● Your task: Among the records below, find each line containing the word "Fixpoint" and copy it.

● Data to use:

(* ===== verification/HandlerContext.v ===== *)
(** * The durable operations of a handler

    [createDurableHandlerContext] of [typescript/core/src/handler-context.ts]:
    the checkpoints, waits and children that one activation of a handler asks
    for, over the model of its attempt.  Calls with one name share one
    execution while it is in flight; a settled execution leaves the map of
    executions in flight in a step of its own, so a call between the two joins
    it too.  The operation of a checkpoint, the answers of PostgreSQL and the
    events of the attempt are events of the machine, in any order.

    Progress, task groups and the guard of fast-tier queues are left out, as is
    the cache of waits that only [getWait] reads. *)

From S2P Require Import Prelude Types TaskAttempt.

Section activation.
Context {V R : Type} `{!EqDecision R} (leaseMs : Z).

(** ** Checkpoints *)
Record TaskCheckpoint : Type := { cp_value : V; cp_fingerprint : option string }.
Inductive context_error : Type :=
| CheckpointInputConflict (name stored requested : string)
| LeaseRefused (reason : AbortReason)
| SuspendedFor (reason : AbortReason)
| OperationFailed | StatementFailed | InFlightConflict.
(* ===== verification/Canonical.v ===== *)
(** * Canonical JSON text and checkpoint fingerprints

    [typescript/core/src/checkpoint-fingerprint.ts] and the comparison helpers
    of [handler-replay.ts]: [JSON.stringify] on JSON values, the reader
    [canonicalText] that rewrites its output with sorted keys, and the input
    fingerprint of a checkpoint.  Text is a list of UTF-16 code units.  The
    reader keeps the text from its index on; its fuel is the length of the
    text, which [readValue_stringify] shows to be enough. *)

From Stdlib Require Import ZifyBool ZifyN DecimalN DecimalPos.
From stdpp Require Import sorting.
From S2P Require Import Prelude.

(** ** Code units *)
Abbreviation ustring := (list N).

Definition units (s : string) : ustring := map Ascii.N_of_ascii (String.list_ascii_of_string s).

Definition is_high (u : N) : bool := ((0xD800 <=? u) && (u <=? 0xDBFF))%N.
Definition is_low (u : N) : bool := ((0xDC00 <=? u) && (u <=? 0xDFFF))%N.
Definition is_surrogate (u : N) : bool := ((0xD800 <=? u) && (u <=? 0xDFFF))%N.

(** The code points of a text: a pair, or one unit. *)
Inductive point : Set := Pair (high low : N) | One (u : N).
Fixpoint points (s : ustring) : list point :=
  match s with
  | u :: (v :: s'') as s' => if is_high u && is_low v then Pair u v :: points s'' else One u :: points s'
  | [u] => [One u]
  | [] => []
  end.
Definition point_units (p : point) : ustring :=
  match p with Pair u v => [u; v] | One u => [u] end.
(* ===== verification/Completions.v ===== *)
(** * Fused completions and lease statements of the queue

    [typescript/core/src/queue/claim-lease-fence.ts]: the completions that
    workers fuse into [complete_many_and_claim_v1], the batched heartbeat
    statement, the error envelope and the recovery counters.  A call of
    [completeAndClaim] is numbered; a flushed chunk is one numbered statement,
    whose answer is an event.  PostgreSQL is the parameter of that event. *)

From Stdlib Require Import ZifyBool ZifyN.
From S2P Require Import Prelude Types RenewalRound Canonical.

Definition COMPLETION_BATCH_LIMIT : Z := 100.

(** ** Rows *)

(** A timestamp column; [None] is a value that is no date. *)
Abbreviation row_timestamp := (option Z).

Record ClaimRow : Type := {
  row_task_id : string;
  row_task_type : string;
  row_priority : Z;
  row_attempt : Z;
  row_redact_error_details : bool;
  row_deadline_at : option row_timestamp;
  row_attempt_timeout_at : option row_timestamp;
  row_lease_expires_at : row_timestamp;
}.
Record CompletionClaimRow : Type := { row_accepted : option (list string); row_claim : option ClaimRow }.

Inductive fused_error : Type :=
| StatementFailed (e : query_error)
| FastTierUnsupported
| MissingRow
| InvalidTimestamp.

Definition rowTimestamp (value : row_timestamp) : res fused_error Z :=
  match value with Some t => Ret t | None => Throw InvalidTimestamp end.
Definition nullableRowTimestamp (value : option row_timestamp) : res fused_error (option Z) :=
  match value with None => Ret None | Some v => t <- rowTimestamp v ;; Ret (Some t) end.

Definition claimedTask (queueName : string) (row : ClaimRow) : res fused_error ClaimedTask :=
  deadline <- nullableRowTimestamp (row_deadline_at row) ;;
  timeout <- nullableRowTimestamp (row_attempt_timeout_at row) ;;
  lease <- rowTimestamp (row_lease_expires_at row) ;;
  Ret {| task_id := row_task_id row; task_queue := queueName; task_type := row_task_type row;
         task_priority := row_priority row; task_attempt := row_attempt row;
         redactErrorDetails := row_redact_error_details row; deadlineAt := deadline;
         attemptTimeoutAt := timeout; leaseExpiresAt := lease |}.

Definition expectOneRow {A} (rows : list A) : res fused_error A :=
  match rows with row :: _ => Ret row | [] => Throw MissingRow end.

(** ** Calls, batches and statements *)
Record CompletionClaim : Type := {
  claim_queue : string;
  claim_limit : Q;
  claim_leaseMs : option Z;
  claim_cohort : option Z;
}.

Record PendingCompletion : Type := {
  pc_call : nat;
  pc_task : string;
  pc_fence : Z;
  pc_result : string;
  pc_limit : Z;
}.

(** What the statement of a batch names: the worker, the queue and the lease. *)
Record target : Type := { tg_worker : string; tg_queue : string; tg_leaseMs : Z }.
#[export] Instance target_eq_dec : EqDecision target.
Proof. solve_decision. Defined.

Record PendingCompletionBatch : Type := { pb_target : target; pb_entries : list PendingCompletion }.
#[export] Instance eta_batch : Eta PendingCompletionBatch := fun b =>
  {| pb_target := pb_target b; pb_entries := pb_entries b |}.

(** How the promise of a call settles: whether its completion was accepted and
    the tasks claimed for it, or the error. *)
Abbreviation settlement := (res fused_error (bool * list ClaimedTask)).

Record Fuser : Type := {
  pendingCompletions : jsmap ustring PendingCompletionBatch;
  inFlight : jsmap nat PendingCompletionBatch;
  nextCall : nat;
  nextStatement : nat;
  settled : list (nat * settlement);
}.
#[export] Instance eta_fuser : Eta Fuser := fun s =>
  {| pendingCompletions := pendingCompletions s; inFlight := inFlight s; nextCall := nextCall s;
     nextStatement := nextStatement s; settled := settled s |}.

Definition newFuser : Fuser :=
  {| pendingCompletions := []; inFlight := []; nextCall := 0; nextStatement := 0; settled := [] |}.

(** [Math.max(0, Math.min(COMPLETION_BATCH_LIMIT, Math.floor(claim.limit)))] *)
Definition claimLimit (limit : Q) : Z := Z.max 0 (Z.min COMPLETION_BATCH_LIMIT (Qfloor limit)).

(** [JSON.stringify([workerId, claim.queue, leaseMs, claim.cohort ?? null])] *)
Definition batchKey (t : target) (cohort : option Z) : ustring :=
  stringify (JArr [JStr (units (tg_worker t)); JStr (units (tg_queue t)); JNum (tg_leaseMs t);
                   match cohort with Some c => JNum c | None => JNull end]).

Definition claimTarget (workerId : string) (claim : CompletionClaim) : target :=
  {| tg_worker := workerId; tg_queue := claim_queue claim; tg_leaseMs := default 30000 (claim_leaseMs claim) |}.

Definition completeAndClaim (task : string) (fence : Z) (workerId result : string) (claim : CompletionClaim)
    (s : Fuser) : Fuser :=
  let t := claimTarget workerId claim in
  let key := batchKey t (claim_cohort claim) in
  let batch := default {| pb_target := t; pb_entries := [] |} (jsget key (pendingCompletions s)) in
  let entry := {| pc_call := nextCall s; pc_task := task; pc_fence := fence; pc_result := result;
                  pc_limit := claimLimit (claim_limit claim) |} in
  s <| pendingCompletions ::= jsset key (batch <| pb_entries ::= fun l => l ++ [entry] |>) |>
    <| nextCall ::= S |>.

(** The chunk loop of [flushCompletions]. *)
Fixpoint chunksFrom (chunk : list PendingCompletion) (chunkLimit : Z) (entries : list PendingCompletion)
    : list (list PendingCompletion) :=
  match entries with
  | [] => [chunk]
  | entry :: entries =>
      if (Z.of_nat (length chunk) =? COMPLETION_BATCH_LIMIT) ||
         (COMPLETION_BATCH_LIMIT <? chunkLimit + pc_limit entry)
      then chunk :: chunksFrom [entry] (pc_limit entry) entries
      else chunksFrom (chunk ++ [entry]) (chunkLimit + pc_limit entry) entries
  end.
Definition chunksOf (entries : list PendingCompletion) : list (list PendingCompletion) :=
  chunksFrom [] 0 entries.

Definition startStatement (t : target) (s : Fuser) (chunk : list PendingCompletion) : Fuser :=
  s <| inFlight ::= fun m => m ++ [(nextStatement s, {| pb_target := t; pb_entries := chunk |})] |>
    <| nextStatement ::= S |>.

(** The [setImmediate] callback of a batch. *)
Definition flushCompletions (key : ustring) (s : Fuser) : Fuser :=
  match jsget key (pendingCompletions s) with
  | None => s
  | Some batch =>
      foldl (startStatement (pb_target batch)) (s <| pendingCompletions ::= jsdelete key |>)
        (chunksOf (pb_entries batch))
  end.

(** The limit parameter of the statement of a chunk. *)
Definition chunkLimit (entries : list PendingCompletion) : Z :=
  foldl (fun total entry => total + pc_limit entry) 0 entries.

Definition completeManyAndClaim (queueName : string)
    (answers : nat -> res query_error (list CompletionClaimRow))
    : res fused_error (list string * list ClaimedTask) :=
  match (queryFencedWrite answers).2 with
  | Throw e => Throw (if has_code "P1007" e then FastTierUnsupported else StatementFailed e)
  | Ret rows =>
      first <- expectOneRow rows ;;
      claimed <- res_map (claimedTask queueName) (omap row_claim rows) ;;
      Ret (default [] (row_accepted first), claimed)
  end.

(** The loop that hands the outcome of a statement to its entries. *)
Fixpoint distribute (accepted : list string) (claimed : list ClaimedTask) (next : nat)
    (entries : list PendingCompletion) : list (nat * settlement) :=
  match entries with
  | [] => []
  | entry :: entries =>
      let mine := take (Z.to_nat (pc_limit entry)) (drop next claimed) in
      (pc_call entry, Ret (bool_decide (pc_task entry ∈ accepted), mine)) ::
      distribute accepted claimed (next + length mine) entries
  end.

Definition chunkOutcome (batch : PendingCompletionBatch)
    (answers : nat -> res query_error (list CompletionClaimRow)) : list (nat * settlement) :=
  match completeManyAndClaim (tg_queue (pb_target batch)) answers with
  | Throw e => map (fun entry => (pc_call entry, Throw e)) (pb_entries batch)
  | Ret (accepted, claimed) => distribute accepted claimed 0 (pb_entries batch)
  end.

Definition flushCompletionChunk (id : nat) (answers : nat -> res query_error (list CompletionClaimRow))
    (s : Fuser) : Fuser :=
  match jsget id (inFlight s) with
  | None => s
  | Some batch => s <| inFlight ::= jsdelete id |> <| settled ::= fun l => l ++ chunkOutcome batch answers |>
  end.

Inductive fuse_event : Type :=
| Call (task : string) (fence : Z) (workerId result : string) (claim : CompletionClaim)
| Immediate (key : ustring)
| Answer (id : nat) (answers : nat -> res query_error (list CompletionClaimRow)).

Definition fuse_step (s : Fuser) (e : fuse_event) : Fuser :=
  match e with
  | Call task fence workerId result claim => completeAndClaim task fence workerId result claim s
  | Immediate key => flushCompletions key s
  | Answer id answers => flushCompletionChunk id answers s
  end.

(** ** Chunks *)
Lemma chunkLimit_cons entry l : chunkLimit (entry :: l) = pc_limit entry + chunkLimit l.
Proof.
  unfold chunkLimit. simpl. assert (H : forall l a b, foldl (fun t e => t + pc_limit e) (a + b) l =
    a + foldl (fun t e => t + pc_limit e) b l).
  { induction l0 as [|x l0 IH]; intros a b; simpl; [done|]. by rewrite <- Z.add_assoc, IH. }
  rewrite Z.add_comm. apply H.
Qed.

Lemma chunkLimit_snoc l entry : chunkLimit (l ++ [entry]) = chunkLimit l + pc_limit entry.
Proof. unfold chunkLimit. by rewrite foldl_app. Qed.

Definition limit_ok (entry : PendingCompletion) : Prop := 0 <= pc_limit entry <= COMPLETION_BATCH_LIMIT.

Lemma claimLimit_ok limit : 0 <= claimLimit limit <= COMPLETION_BATCH_LIMIT.
Proof. unfold claimLimit, COMPLETION_BATCH_LIMIT. lia. Qed.
(* ===== verification/Replay.v ===== *)
(** * Replaying a handler against stored durable state

    [typescript/core/src/handler-replay.ts]: the [Replay] class, its handler
    context and [replayHandler].  Every context call is one step of the replay
    state; a checkpoint whose operation runs has a second step when the
    operation ends and a third when its promise settles, so calls of one
    handler can overlap.  A handler is any sequence of calls, whatever it does
    with the results and errors it gets.  [isDeepStrictEqual] of Node is a
    parameter. *)

From S2P Require Import Prelude Canonical.

Inductive DurableKind : Set := KCheckpoint | KWait | KSignal | KHumanWait | KChild.
#[export] Instance kind_eq_dec : EqDecision DurableKind.
Proof. solve_decision. Defined.

Record DurableName : Set := { dn_kind : DurableKind; dn_name : string }.
#[export] Instance name_eq_dec : EqDecision DurableName.
Proof. solve_decision. Defined.

Definition KINDS : list DurableKind := [KCheckpoint; KWait; KSignal; KHumanWait; KChild].

Inductive wait_mode : Set := Relative | Absolute.
#[export] Instance wait_mode_eq_dec : EqDecision wait_mode.
Proof. solve_decision. Defined.
Inductive ChildJoinMode : Set := Settled | AllSuccess.
#[export] Instance join_mode_eq_dec : EqDecision ChildJoinMode.
Proof. solve_decision. Defined.

(** ** Stored durable state

    The values are JSON with numbers of type [num]; the fields keyed by name
    are in the order of [Object.keys]. *)
Section state.
Context {num : Type}.
Abbreviation value := (json num).

Record StoredCheckpoint : Type := { sc_value : value; sc_fingerprint : option ustring }.
Record StoredWait : Type := { sw_mode : wait_mode; sw_wakeAt : Z; sw_pending : bool }.
(** A delivered payload, or a wait that has no delivery yet. *)
Inductive StoredSignal : Type := Delivered (payload : value) | SignalPending.
Record StoredHumanWait : Type := { sh_context : value; sh_result : option value }.

(** An outcome as JSON, whether its status is succeeded, and its result. *)
Record ChildOutcome : Type := { co_json : value; co_succeeded : bool; co_result : value }.
Record StoredChild : Type := {
  sch_type : string;
  sch_payload : value;
  sch_options : option value;
  sch_set : option ChildJoinMode;
  sch_outcome : option ChildOutcome;
}.

Record DurableState : Type := {
  checkpoints : jsmap string StoredCheckpoint;
  waits : jsmap string StoredWait;
  signals : jsmap string StoredSignal;
  humanWaits : jsmap string StoredHumanWait;
  children : jsmap string StoredChild;
}.

(** [Object.keys(this.state[STATE_FIELDS[kind]] ?? {})] *)
Definition keys_of (st : DurableState) (k : DurableKind) : list string :=
  match k with
  | KCheckpoint => (checkpoints st).*1
  | KWait => (waits st).*1
  | KSignal => (signals st).*1
  | KHumanWait => (humanWaits st).*1
  | KChild => (children st).*1
  end.
Definition storedNames (st : DurableState) : list DurableName :=
  flat_map (fun k => map (fun n => {| dn_kind := k; dn_name := n |}) (keys_of st k)) KINDS.
Definition isStored (st : DurableState) (k : DurableKind) (name : string) : bool :=
  bool_decide (name ∈ keys_of st k).

(** ** The replay *)
Record ChildTaskRequest : Type := {
  cr_name : string;
  cr_type : string;
  cr_payload : value;
  cr_options : option value;
}.

Inductive reason : Set := NewBeforeStored | Conflict.
Record Problem : Set := { pr_reason : reason; pr_at : DurableName }.

Inductive replay_throw : Type :=
| ReplayProblem (p : Problem)
| ReplaySuspension (at_ : DurableName)
| ReplayTypeError
| HandlerThrew (e : nat).

(** An execution of [checkpoint]: its operation runs, or it has a result. *)
Inductive execution : Type := Running | Finished (r : res replay_throw value).

Record Replay : Type := {
  seen : list DurableName;
  replayed : list DurableName;
  added : list DurableName;
  newCheckpoints : jsmap string (value * option ustring);
  childRequests : jsmap string (string * value * value);
  childSetRequest : option (list ChildTaskRequest * ChildJoinMode);
  humanContexts : jsmap string ustring;
  progress : option (value * Z);
  problem : option Problem;
  suspendedAt : option DurableName;
  (** [inFlightCheckpoints]: the execution of a name and its fingerprint. *)
  inFlightCheckpoints : jsmap string (nat * option ustring);
  executions : list (string * option ustring * execution);
}.
#[export] Instance eta_replay : Eta Replay := fun r =>
  {| seen := seen r; replayed := replayed r; added := added r; newCheckpoints := newCheckpoints r;
     childRequests := childRequests r; childSetRequest := childSetRequest r;
     humanContexts := humanContexts r; progress := progress r; problem := problem r;
     suspendedAt := suspendedAt r; inFlightCheckpoints := inFlightCheckpoints r; executions := executions r |}.

Definition newReplay : Replay :=
  {| seen := []; replayed := []; added := []; newCheckpoints := []; childRequests := [];
     childSetRequest := None; humanContexts := []; progress := None; problem := None;
     suspendedAt := None; inFlightCheckpoints := []; executions := [] |}.
End state.
Arguments DurableState : clear implicits.
Arguments Replay : clear implicits.
Arguments ChildTaskRequest : clear implicits.

Section replay.
Context {num : Type} `{JsNumber num}.
(** [isDeepStrictEqual] at the two types it is called with. *)
Context (deepEqualCall : string * json num * json num -> string * json num * json num -> bool).
Context (deepEqualSet : list (ChildTaskRequest num) * ChildJoinMode ->
                        list (ChildTaskRequest num) * ChildJoinMode -> bool).
Context (state : DurableState num) (allowNew : list string).
Abbreviation value := (json num).
Abbreviation act A := (stx (Replay num) replay_throw A).

Definition unused (r : Replay num) : list DurableName := filter (fun n => n ∉ seen r) (storedNames state).

Definition throwProblem : act unit := fun r =>
  match problem r with Some p => (r, Throw (ReplayProblem p)) | None => (r, Ret tt) end.
(* ===== verification/RunLoop.v ===== *)
(** * The run of a worker

    [runLoop], [stop], [writeRegistration], [deregister], [settlePreviousRun],
    [registrationLoop] and [maintenanceLoop] of
    [typescript/core/src/worker.ts], as a state machine of one worker over its
    runs, with the row of the worker in PostgreSQL's registry; then the
    schedule of a maintenance pass and the reports of failed callbacks.

    Registration writes and deregistrations commit and answer as separate
    events.  A registration that answers an error did not commit.  A refresh
    that [stop] chains to another starts when that one settles.  [runOnce] has
    no registration of its own run and is modelled in [Claiming]. *)

From S2P Require Import Prelude.

(** ** Statements and promises *)

(** A registration write: sent, committed by PostgreSQL, or settled. *)
Inductive write_state : Set := WSent | WCommitted | WSettled.
Record Write : Set := { w_instance : nat; w_state : write_state }.
#[export] Instance eta_write : Eta Write := fun w => {| w_instance := w_instance w; w_state := w_state w |}.
#[export] Instance write_state_eq : EqDecision write_state.
Proof. solve_decision. Defined.

(** A refresh that [stop] asked for: behind another one, or started. *)
Inductive stop_refresh : Set := Chained (previous : nat) | Started (write : option nat).

(** A call of [deregister]: it waits for the startup registration and for the
    refreshes, then for the refresh of [stop], then its statement is sent, is
    committed, or it has ended. *)
Inductive dereg_stage : Set :=
| DWaiting (startup : option nat) | DStopRefresh (refresh : option nat) | DSent | DDeleted | DDone.
Record Dereg : Set := { d_instance : nat; d_stage : dereg_stage }.
#[export] Instance eta_dereg : Eta Dereg := fun d => {| d_instance := d_instance d; d_stage := d_stage d |}.

Inductive loop_state : Set := LoopOff | LoopWriting (w : nat) | LoopPass | LoopWaiting.
#[export] Instance loop_state_eq : EqDecision loop_state.
Proof. solve_decision. Defined.

(** Where [runLoop] is; [Closing k] waits for the release of the heartbeat
    channel or for the close of a subscription, the work [k]. *)
Inductive run_phase : Set :=
| Idle | Settling | Starting | FirstWrite (w : option nat) | Subscribing | Dispatching | Unwinding
| Closing (k : nat) | Deregistering (d : nat).

(** A promise in [stopWork]. *)
Inductive work : Set :=
| WorkWrite (w : option nat) | WorkRefresh (j : nat) | WorkLoops | WorkOther (k : nat) | WorkDereg (d : nat).

Record WorkerRun : Type := {
  phase : run_phase;
  stopVersion : nat;
  stopping : bool;
  signalAborted : bool;
  running : bool;
  draining : bool;
  locallyPaused : bool;
  remotelyPaused : bool;
  activeSlots : Z;
  ended : bool;
  firstError : option nat;
  failures : list nat;
  outcomes : list (list nat);
  instanceId : nat;
  registered : bool;
  lastRegistryRefreshAt : option Z;
  writes : list Write;
  pendingStartup : option nat;
  stopRefreshes : list stop_refresh;
  pendingStop : option nat;
  deregs : list Dereg;
  others : list (option (option nat));
  subscriptions : nat;
  maintenance : loop_state;
  registration : loop_state;
  loopsStarted : bool;
  stopWork : list work;
  previousRun : list work;
  row : option nat;
  deleteFailed : bool;
}.
#[export] Instance eta_run : Eta WorkerRun := fun s =>
  {| phase := phase s; stopVersion := stopVersion s; stopping := stopping s; signalAborted := signalAborted s;
     running := running s; draining := draining s; locallyPaused := locallyPaused s;
     remotelyPaused := remotelyPaused s; activeSlots := activeSlots s; ended := ended s;
     firstError := firstError s; failures := failures s; outcomes := outcomes s; instanceId := instanceId s;
     registered := registered s; lastRegistryRefreshAt := lastRegistryRefreshAt s; writes := writes s;
     pendingStartup := pendingStartup s; stopRefreshes := stopRefreshes s; pendingStop := pendingStop s;
     deregs := deregs s; others := others s; subscriptions := subscriptions s; maintenance := maintenance s;
     registration := registration s; loopsStarted := loopsStarted s; stopWork := stopWork s;
     previousRun := previousRun s; row := row s; deleteFailed := deleteFailed s |}.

● Answer section:
Fixpoint points (s : ustring) : list point :=
Fixpoint chunksFrom (chunk : list PendingCompletion) (chunkLimit : Z) (entries : list PendingCompletion)
Fixpoint distribute (accepted : list string) (claimed : list ClaimedTask) (next : nat)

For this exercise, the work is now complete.